- _YOUR ASSIGNMENT_
Of the lines below, report only those that contain "replace".

- _Items listed in a dataset_
(* ===== verification/ReceivedPacketManager.v ===== *)
(** * quic/core/quic_received_packet_manager.{h,cc}

    The receive side of a connection: which packets arrived, what the ack frame
    reports and what the peer no longer waits for.  The set of packet numbers is
    used through the [PacketSet] interface.  An operation gives [None] only where
    the set's operation is undefined. *)

From S2P Require Import Prelude StdSet Interval IntervalSet IntervalSetFacts.
From S2P Require Import PacketNumberQueue PacketNumberQueueFacts PacketSet QuicTime.
From stdpp Require Import relations.
#[local] Open Scope Z_scope.

Section QuicReceivedPacketManager.
Context {Q : Type} `{PacketSet Q}.

(** ** Data *)

Record QuicAckFrame := MkQuicAckFrame {
  largest_observed : Z;
  ack_delay_time : Z;
  received_packet_times : list (Z * Z);
  packets : Q
}.

Definition QuicAckFrame_new : QuicAckFrame := MkQuicAckFrame 0 Delta_Infinite [] ps_new.

Definition IsAwaitingPacket_frame (ack_frame : QuicAckFrame) (packet_number : Z)
    (peer_least_packet_awaiting_ack : Z) : option bool :=
  if packet_number >=? peer_least_packet_awaiting_ack
  then c ← ps_contains (packets ack_frame) packet_number; Some (negb c)
  else Some false.

(** The reordering counters of [QuicConnectionStats]. *)
Record ReorderStats := MkReorderStats {
  packets_reordered : Z;
  max_sequence_reordering : Z;
  max_time_reordering_us : Z
}.

Record QuicReceivedPacketManager := MkManager {
  peer_least_packet_awaiting_ack_ : Z;
  ack_frame_ : QuicAckFrame;
  ack_frame_updated_ : bool;
  max_ack_ranges_ : Z;
  time_largest_observed_ : Z;
  stats_ : ReorderStats
}.

Definition kMaxPacketsAfterNewMissing : Z := 4.

Definition Manager_new (stats : ReorderStats) : QuicReceivedPacketManager :=
  MkManager 0 QuicAckFrame_new false 0 QuicTime_Zero stats.

Definition set_max_ack_ranges (m : QuicReceivedPacketManager) (max_ack_ranges : Z) :=
  MkManager (peer_least_packet_awaiting_ack_ m) (ack_frame_ m) (ack_frame_updated_ m)
    max_ack_ranges (time_largest_observed_ m) (stats_ m).

(** ** Operations *)

(** The statistics of a packet that arrives behind the largest one. *)
Definition record_reordering (m : QuicReceivedPacketManager) (packet_number receipt_time : Z)
    : ReorderStats :=
  let s := stats_ m in
  if largest_observed (ack_frame_ m) >? packet_number then
    MkReorderStats (packets_reordered s +64 1)
      (Z.max (max_sequence_reordering s) (largest_observed (ack_frame_ m) -64 packet_number))
      (Z.max (max_time_reordering_us s)
         (Delta_ToMicroseconds (QuicTime_diff receipt_time (time_largest_observed_ m))))
  else s.

Definition RecordPacketReceived (m : QuicReceivedPacketManager) (packet_number receipt_time : Z)
    : option QuicReceivedPacketManager :=
  let frame := ack_frame_ m in
  let times := if negb (ack_frame_updated_ m) then [] else received_packet_times frame in
  ps ← ps_add (packets frame) packet_number;
  let stats := record_reordering m packet_number receipt_time in
  let '(largest, time_largest) :=
    if packet_number >? largest_observed frame then (packet_number, receipt_time)
    else (largest_observed frame, time_largest_observed_ m) in
  Some (MkManager (peer_least_packet_awaiting_ack_ m)
          (MkQuicAckFrame largest (ack_delay_time frame)
             (times ++ [(packet_number, receipt_time)]) ps)
          true (max_ack_ranges_ m) time_largest stats).

Definition IsMissing (m : QuicReceivedPacketManager) (packet_number : Z) : option bool :=
  if packet_number <? largest_observed (ack_frame_ m)
  then c ← ps_contains (packets (ack_frame_ m)) packet_number; Some (negb c)
  else Some false.

Definition IsAwaitingPacket (m : QuicReceivedPacketManager) (packet_number : Z) : option bool :=
  IsAwaitingPacket_frame (ack_frame_ m) packet_number (peer_least_packet_awaiting_ack_ m).

(** The [while] that bounds the number of ranges; each round removes one, so
    [fuel] at least the number of intervals lets it run to its exit. *)
Fixpoint trim_ranges (fuel : nat) (max_ack_ranges : Z) (ps : Q) : option Q :=
  if (max_ack_ranges >? 0) && (ps_num_intervals ps >? max_ack_ranges) then
    match fuel with
    | O => None
    | S fuel => ps ← ps_remove_smallest ps; trim_ranges fuel max_ack_ranges ps
    end
  else Some ps.

(** [std::numeric_limits<uint8_t>::max()]. *)
Definition kU8Max : Z := 255.

Definition GetUpdatedAckFrame (m : QuicReceivedPacketManager) (approximate_now : Z)
    : option (QuicReceivedPacketManager * QuicAckFrame) :=
  let frame := ack_frame_ m in
  let delay :=
    if QuicTime_eqb (time_largest_observed_ m) QuicTime_Zero then Delta_Infinite
    else if QuicTime_ltb approximate_now (time_largest_observed_ m) then Delta_Zero
    else QuicTime_diff approximate_now (time_largest_observed_ m) in
  ps ← trim_ranges (Z.to_nat (ps_num_intervals (packets frame))) (max_ack_ranges_ m)
         (packets frame);
  let times :=
    List.filter (fun p => negb (largest_observed frame -64 fst p >=? kU8Max))
      (received_packet_times frame) in
  let frame := MkQuicAckFrame (largest_observed frame) delay times ps in
  Some (MkManager (peer_least_packet_awaiting_ack_ m) frame false (max_ack_ranges_ m)
          (time_largest_observed_ m) (stats_ m), frame).

Definition DontWaitForPacketsBefore (m : QuicReceivedPacketManager) (least_unacked : Z)
    : option QuicReceivedPacketManager :=
  let frame := ack_frame_ m in
  if least_unacked >? peer_least_packet_awaiting_ack_ m then
    match ps_remove_up_to (packets frame) least_unacked with
    | None => None
    | Some (ps, packets_updated) =>
        Some (MkManager least_unacked
                (MkQuicAckFrame (largest_observed frame) (ack_delay_time frame)
                   (received_packet_times frame) ps)
                (if (packets_updated : bool) then true else ack_frame_updated_ m)
                (max_ack_ranges_ m) (time_largest_observed_ m) (stats_ m))
    end
  else Some m.

Definition HasMissingPackets (m : QuicReceivedPacketManager) : option bool :=
  let ps := packets (ack_frame_ m) in
  if ps_num_intervals ps >? 1 then Some true
  else if negb (ps_empty ps) then
    mn ← ps_min ps; Some (mn >? Z.max 1 (peer_least_packet_awaiting_ack_ m))
  else Some false.

Definition HasNewMissingPackets (m : QuicReceivedPacketManager) : option bool :=
  missing ← HasMissingPackets m;
  if (missing : bool) then
    n ← ps_last_interval_length (packets (ack_frame_ m));
    Some (n <=? kMaxPacketsAfterNewMissing)
  else Some false.

Definition ack_frame_updated (m : QuicReceivedPacketManager) : bool := ack_frame_updated_ m.

Definition GetLargestObserved (m : QuicReceivedPacketManager) : Z :=
  largest_observed (ack_frame_ m).

(** ** Steps of a connection and their history

    The connection records only packets it still awaits.  [manager_step] pairs
    each operation with its effect on the list of all packets recorded so far. *)

Inductive manager_step
    : QuicReceivedPacketManager * list Z -> QuicReceivedPacketManager * list Z -> Prop :=
| StepRecord m m' hist pn time :
    0 < pn < kU64Max -> IsAwaitingPacket m pn = Some true ->
    RecordPacketReceived m pn time = Some m' ->
    manager_step (m, hist) (m', pn :: hist)
| StepAckFrame m m' frame hist now :
    GetUpdatedAckFrame m now = Some (m', frame) -> manager_step (m, hist) (m', hist)
| StepDontWait m m' hist least :
    0 <= least -> peer_least_packet_awaiting_ack_ m <= least ->
    DontWaitForPacketsBefore m least = Some m' -> manager_step (m, hist) (m', hist).

(** ** Invariant *)

Context `{!PacketSetLaws Q}.

Record manager_ok (m : QuicReceivedPacketManager) (hist : list Z) : Prop := {
  mok_packets : ps_ok (packets (ack_frame_ m));
  mok_least : 0 <= peer_least_packet_awaiting_ack_ m;
  mok_range : Forall (fun v => 0 < v < kU64Max) hist;
  (** Nothing is reported that was not received. *)
  mok_sound : forall v, ps_mem v (packets (ack_frame_ m)) ->
    v ∈ hist /\ peer_least_packet_awaiting_ack_ m <= v;
  (** Without a bound on the ranges everything awaited that arrived is reported. *)
  mok_complete : max_ack_ranges_ m = 0 -> forall v, v ∈ hist ->
    peer_least_packet_awaiting_ack_ m <= v -> ps_mem v (packets (ack_frame_ m));
  mok_largest : largest_observed (ack_frame_ m) = foldr Z.max 0 hist;
  mok_times : Forall (fun p => fst p ∈ hist) (received_packet_times (ack_frame_ m));
}.

Lemma trim_ranges_spec fuel mx ps :
  ps_ok ps -> (length (ps_intervals ps) <= fuel)%nat ->
  exists ps', trim_ranges fuel mx ps = Some ps' /\ ps_ok ps' /\
    ps_intervals ps' =
      (if mx >? 0 then drop (length (ps_intervals ps) - Z.to_nat mx) (ps_intervals ps)
       else ps_intervals ps).
Proof.
  revert ps. induction fuel as [|fuel IH]; intros ps Hok Hf; simpl;
    rewrite ps_num_intervals_law; destruct (mx >? 0) eqn:Em; simpl; try by exists ps.
  - replace (Z.of_nat (length (ps_intervals ps)) >? mx) with false by lia.
    exists ps. split_and!; try done. by replace (length (ps_intervals ps) - Z.to_nat mx)%nat
      with 0%nat by lia.
  - destruct (Z.of_nat (length (ps_intervals ps)) >? mx) eqn:El.
    2: { exists ps. split_and!; try done. by replace (length (ps_intervals ps) - Z.to_nat mx)%nat
           with 0%nat by lia. }
    destruct (ps_intervals ps) as [|i l] eqn:Ei; [cbn [length] in *; bool_to_prop; lia|].
    destruct (ps_remove_smallest_law ps i l Hok Ei) as (ps1 & -> & Hok1 & E1). simpl.
    destruct (IH ps1 Hok1) as (ps' & -> & Hok' & E'); [rewrite E1; simpl in Hf; lia|].
    exists ps'. split_and!; try done. rewrite E', E1.
    cbn [length] in *. rewrite Nat.sub_succ_l by (bool_to_prop; lia). done.
Qed.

- _SOLUTION TO THE EXERCISE_
  - replace (Z.of_nat (length (ps_intervals ps)) >? mx) with false by lia.
    exists ps. split_and!; try done. by replace (length (ps_intervals ps) - Z.to_nat mx)%nat
    2: { exists ps. split_and!; try done. by replace (length (ps_intervals ps) - Z.to_nat mx)%nat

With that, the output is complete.